5600 St. Francis: Defendant makes the same "missing page" objection, which is overruled as speculation.

Accordingly, applying the aforesaid adjustments to the figures set out in Attachment A, the court finds by a preponderance of evidence that the actual loss is $485, 192.70. Defendant's total offense level is 22 (PSR p. 29). Defendant's alternative figures (Exhibits K and L) are rejected because they do not reflect applicable law. Combined with his unobjected-to criminal history category II, defendant's guideline sentencing range is 46-57 months' imprisonment.

Rule 32(h) notification

Pursuant to Fed. R. Crim. P. 32(h), the parties are notified that the court is considering an upward variance to as much as the maximum statutory prison sentence of 30 years. The court's reasons are as follows based on the factors set out in 18 U.S.C. §§ 3553 and 3661.

Defendant's offense of conviction is serious in and of itself, if for no other reason than it carries a 30-year maximum prison sentence. But defendant was charged in nine additional counts with violations of 18 U.S.C. §§ 1001, 1343, 1344 and 1957. These additional charges, all of which relate to defendant's overall fraud scheme, may be considered as relevant conduct and under §3661. Equally serious, if not actually more so, is that defendant recruited others to join his scheme and now each of those persons has a felony criminal record. Finally, and what makes the offense of conviction especially serious, is that it was committed while defendant was on probation from a conviction in this court of essentially the same conduct.

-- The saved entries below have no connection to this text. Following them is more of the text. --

(** C18. The relay delivers or refuses.  When the session of a peer message has
    the target as a member (or the message names no session) and the target is
    active with an open socket, the handler succeeds, refreshes the session and
    queues exactly one frame on the target's socket; that frame reads back as
    the same sealed envelope and session, stamped with the sender's own key
    whatever key the frame came with, and no other connection changes.
    Otherwise nothing is queued on any connection: an unknown session is
    [SessionNotFound], a target that is not a member of the session
    [NotSessionParticipant], and a target without an active connection
    [PeerNotFound], each reported with the session or the target's key. *)
Theorem relay_exact (c : Connection) (conn : WebSocketConnection) (k : bytes)
    (session : option Uuid) (envelope : SealedEnvelope) (w : World) :
  heap w !! c = Some conn ->
  let request := RequestMessage.Opaque (OpaqueMessage.PeerMessage k session envelope) in
  let (w', r) := run (handle_request c request) w in
  (forall p peer, wf_request request -> wf_buffer (conn_public_key conn) ->
    active (server w) !! k = Some p -> heap w !! p = Some peer ->
    receiver_open (outgoing peer) = true -> may_relay w session k ->
    exists bs, w' = put_conn p (push_out (Binary bs) peer) (touched w session) /\ r = Ok tt /\
      carries bs (ResponseMessage.Opaque (OpaqueMessage.PeerMessage (conn_public_key conn) session envelope))) /\
  (forall id, session = Some id -> SessionManager.sessions (sessions (server w)) !! id = None ->
    r = Err (ServerError.SessionNotFound id) /\ heap w' = heap w) /\
  (forall id s, session = Some id ->
    SessionManager.sessions (sessions (server w)) !! id = Some s ->
    k <> Session.owner_key s -> k ∉ Session.participant_keys s ->
    r = Err (ServerError.NotSessionParticipant id (hex_encode k)) /\ heap w' = heap w) /\
  (may_relay w session k -> active (server w) !! k = None ->
    r = Err (ServerError.PeerNotFound (hex_encode k)) /\ heap w' = heap w).
Proof.
  intros Hc request. destruct (run (handle_request c request) w) as [w' r] eqn:E. split.
  { intros p peer Hwf Hkey Hk Hp Ho Hmay.
    destruct (run_relay_ok c p conn peer k session envelope w) as (bs & Hrun & Hcar); [done.. |].
    fold request in Hrun. rewrite E in Hrun. simplify_eq. by exists bs. }
  unfold request in E. cbn [handle_request] in E. unfold relay_peer_message in E. split_and!.
  - intros id -> Hn. rewrite run_check_session, Hn in E. by simplify_eq.
  - intros id s -> Hs H1 H2. rewrite run_check_session, Hs in E.
    destruct (existsb _ _) eqn:Ex; [|by simplify_eq].
    by apply existsb_public_keys in Ex as [|].
  - intros Hmay Hk. pose proof (run_relay_peer_message c conn k session envelope w Hc Hmay) as H.
    cbn [handle_request] in H. unfold relay_peer_message in H. rewrite E, Hk in H. simplify_eq.
    by destruct session.
Qed.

Defendant's history and characteristics are set out in the PSR. In addition, the court has received and read 48 letters written by defendant's family members and friends. One of the most objective and insightful is from his older brother, Mahmud al Alam. Fairly summarized, the letters describe an individual whose conduct and lifestyle are inconsistent with his conduct in this case and his previous case. Several letters express how remorseful defendant is over his conduct and how much he has "learned" from it. The court accepts the letters as having been written in good faith and with genuine concern about how a prison sentence will affect defendant's family. What is missing from the letters, however, is an explanation why defendant engaged in his criminal activities and, in particular, why he re-offended. This, in turn, requires consideration of the statutory factors of respect for the law, adequate deterrence, protection of the public and just punishment.

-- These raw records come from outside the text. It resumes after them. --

Lemma generate_keypair_run_only entropy path force public_key p q :
  q <> path -> public_key <> Some q ->
  disk (generate_keypair_run entropy path force public_key p).1 !! q = disk p !! q.
Proof.
  intros Hq Hk. unfold generate_keypair_run, on_disk, println, sm_lift, sm_err, sm_modify, mbind, SM_bind.
  pose proof (only_exists path (disk p) q Hq) as H0.
  destruct (fs_try_exists path (disk p)) as [d0 [x|e|]]; cbn [map_err fst disk] in *; [|done..].
  destruct (x && negb force); [done |].
  destruct (generate_keypair entropy) as [kp|e|]; cbn [map_err disk fst]; [|done..].
  pose proof (only_create path d0 q Hq) as H1.
  destruct (file_create path d0) as [d1 [f|e|]] eqn:E1; cbn [map_err fst disk stdout] in *; [|congruence..].
  apply file_create_ok in E1 as [-> _].
  pose proof (only_write_all path (str_bytes (encode_keypair kp)) d1 q Hq) as H2.
  destruct (file_write_all path _ _) as [d2 [[]|e|]]; cbn [map_err fst disk stdout] in *; [|congruence..].
  pose proof (only_flush path d2 q Hq) as H3.
  destruct (file_flush path _) as [d3 [[]|e|]]; cbn [map_err fst disk stdout] in *; [|congruence..].
  destruct public_key as [k|]; [|cbn; congruence].
  pose proof (only_write k (str_bytes (hex_encode (Keypair.public_key kp))) d3 q ltac:(congruence)) as H4.
  destruct (fs_write k _ _) as [d4 [[]|e|]]; cbn [map_err fst disk] in *; congruence.
Qed.

Lemma generate_keypair_run_permissive entropy path force public_key p kp :
  permissive -> generate_keypair entropy = Ok kp -> disk p !! path = None \/ force = true ->
  (generate_keypair_run entropy path force public_key p).2 = Ok tt.
Proof.
  intros Hp Hkp Hf.
  unfold generate_keypair_run, on_disk, println, sm_lift, sm_err, sm_modify, mbind, SM_bind.
  unfold fs_try_exists, guarded at 1. rewrite Hp. cbn [sm_gets map_err disk].
  replace (_ && negb force) with false; [|destruct Hf as [-> | ->]; [done | by rewrite andb_false_r]].
  rewrite Hkp. cbn [map_err disk]. unfold file_create at 1, guarded. rewrite Hp. cbn [map_err disk].
  unfold file_write_all at 1. rewrite Hp. cbn [map_err disk].
  unfold file_flush at 1. rewrite Hp. cbn [map_err disk].
  destruct public_key as [q|]; [|done]. by rewrite fs_write_permissive.
Qed.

Based on defendant's conduct, there is very little evidence that he respects the law. (Interestingly, defendant minored in criminal justice in college). That is not to say that he has hesitated to avail himself of its protections: he took Chapter 13 bankruptcy (PSR ¶175). Of course, the fact that defendant committed the crimes in this case while on probation is strong evidence of lack of deterrence, past and future. In this regard, it is relevant to all these factors that defendant's crimes are not spontaneous, such as a robbery, or influenced by dependence on controlled substances or because of a disadvantaged upbringing, lack of education or association with the "wrong people." Defendant's crimes required thorough planning, deliberate dishonesty and the recruitment of others. In other words, defendant's crimes are not merely incidental "mistakes" in an otherwise lawful life. Whether the sentence in this case will deter defendant from future criminal conduct when he is released from confinement is unknown but it will protect the public from defendant's crimes, at least while he is incarcerated.

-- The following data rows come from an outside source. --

(** [NativeClient::new] on a network, given by what the server at a URL answers
    to a websocket upgrade; it does not wait for ever. *)
Definition NativeClient_open (connect_async : string -> Res ExtError (Z * string))
    (server : string) (opts : ClientOptions) : Res (Stop ClientError.t) Client :=
  map_err Failed (NativeClient_new (connect_async server) opts).

(** ** Requests *)

(** src/client/src/client.rs:4-32 relay *)
Definition client_relay (public_key payload : bytes) (enc : Encoding.t) (bcast : bool)
    (session : option Uuid) : ClientM unit :=
  request ← on_peer public_key (encrypt_peer_channel public_key payload enc bcast session);
  outbound_send (InternalMessage.Request request).

(** The server's state of the client, [unreachable!] when it is gone. *)
Definition on_server {A} (m : SM ProtocolState Error A) : ClientM A := fun c =>
  match server_state c with
  | Some s => let '(s', r) := m s in
      (set_server_state (Some s') c, map_err ClientError.Protocol r)
  | None => (c, Panic)
  end.

(** src/client/src/client.rs:34-65 request *)
Definition request (message : ServerMessage.t) : ClientM unit :=
  fun c =>
    match server_state c with
    | None => (c, Panic)
    | Some _ =>
      (payload ← lift_err ClientError.Io (encode message);
       envelope ← on_server (encrypt_server_channel payload false);
       outbound_send (InternalMessage.Request
         (RequestMessage.Opaque (OpaqueMessage.ServerMessage envelope)))) c
    end.

(** src/client/src/client.rs:67-85 relay_broadcast *)
Definition relay_broadcast (session : Uuid) (recipient_public_keys : list bytes)
    (payload : bytes) (enc : Encoding.t) : ClientM unit :=
  sm_for recipient_public_keys (fun key => client_relay key payload enc true (Some session)).

(** src/client/src/client.rs:96-99 public_key *)
Definition client_public_key (c : Client) : bytes := Keypair.public_key (options_keypair (options c)).

(** The initiator's message of a handshake, in a buffer of 1024 bytes. *)
(** src/client/src/client.rs:106-114 connect *)
Definition initiate (s : ProtocolState) : ProtocolState * Res ClientError.t (Z * bytes) :=
  match s with
  | Handshake initiator =>
      let '(initiator, r) := hs_write_message initiator [] (zeros 1024) in
      (Handshake initiator, map_err ClientError.Snow r)
  | Transport _ => (s, Err ClientError.NotHandshakeState)
  end.

(** src/client/src/client.rs:101-126 connect *)
Definition connect : ClientM unit :=
  '(n, payload) ← ((fun c =>
    match server_state c with
    | Some s => let '(s', r) := initiate s in (set_server_state (Some s') c, r)
    | None => (c, Err ClientError.NotHandshakeState)
    end) : ClientM (Z * bytes));
  outbound_send (InternalMessage.Request (RequestMessage.Transparent
    (TransparentMessage.ServerHandshake (HandshakeMessage.Initiator n payload)))).

(** src/client/src/client.rs:128-131 is_connected *)
Definition is_connected (c : Client) : bool := is_transport (server_state c).

(** src/client/src/client.rs:133-185 connect_peer *)
Definition connect_peer (public_key : bytes) : ClientM unit :=
  '(n, payload) ← ((fun c =>
    match peers c !! public_key with
    | Some _ => (c, Err ClientError.PeerAlreadyExists)
    | None =>
        match
          p ← params (options c);
          map_err ClientError.Snow (build_initiator p
            (Keypair.private_key (options_keypair (options c))) public_key)
        with
        | Ok handshake =>
            let '(s', r) := initiate (Handshake handshake) in
            (set_peers (<[public_key := s']> (peers c)) c, r)
        | Err e => (c, Err e)
        | Panic => (c, Panic)
        end
    end) : ClientM (Z * bytes));
  outbound_send (InternalMessage.Request (RequestMessage.Transparent
    (TransparentMessage.PeerHandshake public_key (HandshakeMessage.Initiator n payload)))).

(** src/client/src/client.rs:187-205 send_json *)
Definition send_json {A} {J : SerdeJson A} (public_key : bytes) (payload : A)
    (session : option Uuid) : ClientM unit :=
  b ← lift_err ClientError.Json (to_vec payload);
  client_relay public_key b Encoding.Json false session.

(** src/client/src/client.rs:207-222 send_blob *)
Definition send_blob (public_key payload : bytes) (session : option Uuid) : ClientM unit :=
  client_relay public_key payload Encoding.Blob false session.

(** src/client/src/client.rs:224-232 new_meeting *)
Definition new_meeting (owner_id : bytes) (slots : gset bytes) : ClientM unit :=
  request (ServerMessage.NewMeeting owner_id slots).

(** src/client/src/client.rs:234-242 join_meeting *)
Definition join_meeting (meeting_id : Uuid) (user_id : bytes) : ClientM unit :=
  request (ServerMessage.JoinMeeting meeting_id user_id).

(** src/client/src/client.rs:244-252 new_session *)
Definition new_session (participant_keys : list bytes) : ClientM unit :=
  request (ServerMessage.NewSession {| request_participant_keys := participant_keys |}).

(** src/client/src/client.rs:254-265 register_connection *)
Definition register_connection (session : Uuid) (peer_key : bytes) : ClientM unit :=
  request (ServerMessage.SessionConnection session peer_key).

(** src/client/src/client.rs:267-274 close_session *)
Definition close_session (session : Uuid) : ClientM unit :=
  request (ServerMessage.CloseSession session).

(** src/client/src/client.rs:276-293 broadcast_json *)
Definition broadcast_json {A} {J : SerdeJson A} (session : Uuid)
    (recipient_public_keys : list bytes) (payload : A) : ClientM unit :=
  b ← lift_err ClientError.Json (to_vec payload);
  relay_broadcast session recipient_public_keys b Encoding.Json.

(** src/client/src/client.rs:295-309 broadcast_blob *)
Definition broadcast_blob (session : Uuid) (recipient_public_keys : list bytes)
    (payload : bytes) : ClientM unit :=
  relay_broadcast session recipient_public_keys payload Encoding.Blob.

(** src/client/src/client.rs:311-313 close *)
Definition close : ClientM unit := outbound_send InternalMessage.Close.

(** ** Handlers of the event loop *)

(** src/client/src/event_loop.rs:229-261 handle_server_channel_message *)
Definition handle_server_channel_message (message : ServerMessage.t) :
    Res ClientError.t (option Event.t) :=
  match message with
  | ServerMessage.Error code text => Err (ClientError.ServerError code text)
  | ServerMessage.MeetingCreated r => Ok (Some (Event.MeetingCreated r))
  | ServerMessage.MeetingReady r => Ok (Some (Event.MeetingReady r))
  | ServerMessage.SessionCreated r => Ok (Some (Event.SessionCreated r))
  | ServerMessage.SessionReady r => Ok (Some (Event.SessionReady r))
  | ServerMessage.SessionActive r => Ok (Some (Event.SessionActive r))
  | ServerMessage.SessionTimeout id => Ok (Some (Event.SessionTimeout id))
  | ServerMessage.SessionFinished id => Ok (Some (Event.SessionFinished id))
  | _ => Ok None
  end.

(** The reply of a handshake read by its initiator: [&buf[..len]] panics when
    it is out of range. *)
(** src/client/src/event_loop.rs:270-278 server_handshake *)
Definition complete (initiator : HandshakeState) (n : Z) (buf : bytes) :
    Res ClientError.t TransportState :=
  if len buf <? n then Panic
  else
    let '(initiator, r) := hs_read_message initiator (takeZ n buf) (zeros 1024) in
    _ ← map_err ClientError.Snow r;
    map_err ClientError.Snow (into_transport_mode initiator).

(** src/client/src/event_loop.rs:263-285 server_handshake *)
Definition client_server_handshake (n : Z) (buf : bytes) : ClientM Event.t := fun c =>
  let taken := server_state c in
  let c := set_server_state None c in
  match taken with
  | Some (Handshake initiator) =>
      match complete initiator n buf with
      | Ok transport => (set_server_state (Some (Transport transport)) c,
          Ok (Event.ServerConnected (server_public_key (options c))))
      | Err e => (c, Err e)
      | Panic => (c, Panic)
      end
  | _ => (c, Err ClientError.NotHandshakeState)
  end.

(** The responder's half of a peer handshake. *)
(** src/client/src/event_loop.rs:311-317 peer_handshake_responder *)
Definition respond_to (responder : HandshakeState) (n : Z) (buf : bytes) :
    Res ClientError.t (TransportState * (Z * bytes)) :=
  if len buf <? n then Panic
  else
    let '(responder, r) := hs_read_message responder (takeZ n buf) (zeros 1024) in
    _ ← map_err ClientError.Snow r;
    let '(responder, r) := hs_write_message responder [] (zeros 1024) in
    out ← map_err ClientError.Snow r;
    transport ← map_err ClientError.Snow (into_transport_mode responder);
    mret (transport, out).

There is no evidence that defendant requires educational or vocational training, medical or any other correctional treatment. The only available sentence is incarceration. To the extent defendant's sentence is disparate from his co-defendant's sentences, it is hardly unwarranted given the nature of the case, defendant's involvement and the other factors just covered. Of course defendant will be required to make restitution but whether he will do so is, at this point, doubtful.


The court will not make a final sentencing decision until the day of sentencing, August 11, 2014 at 1:30 p.m. Any procedural or substantive objections to this sentencing memorandum and Rule 32(h) notice must be filed no later than July 30, 2014. Any objections are limited to 5 double-spaced pages.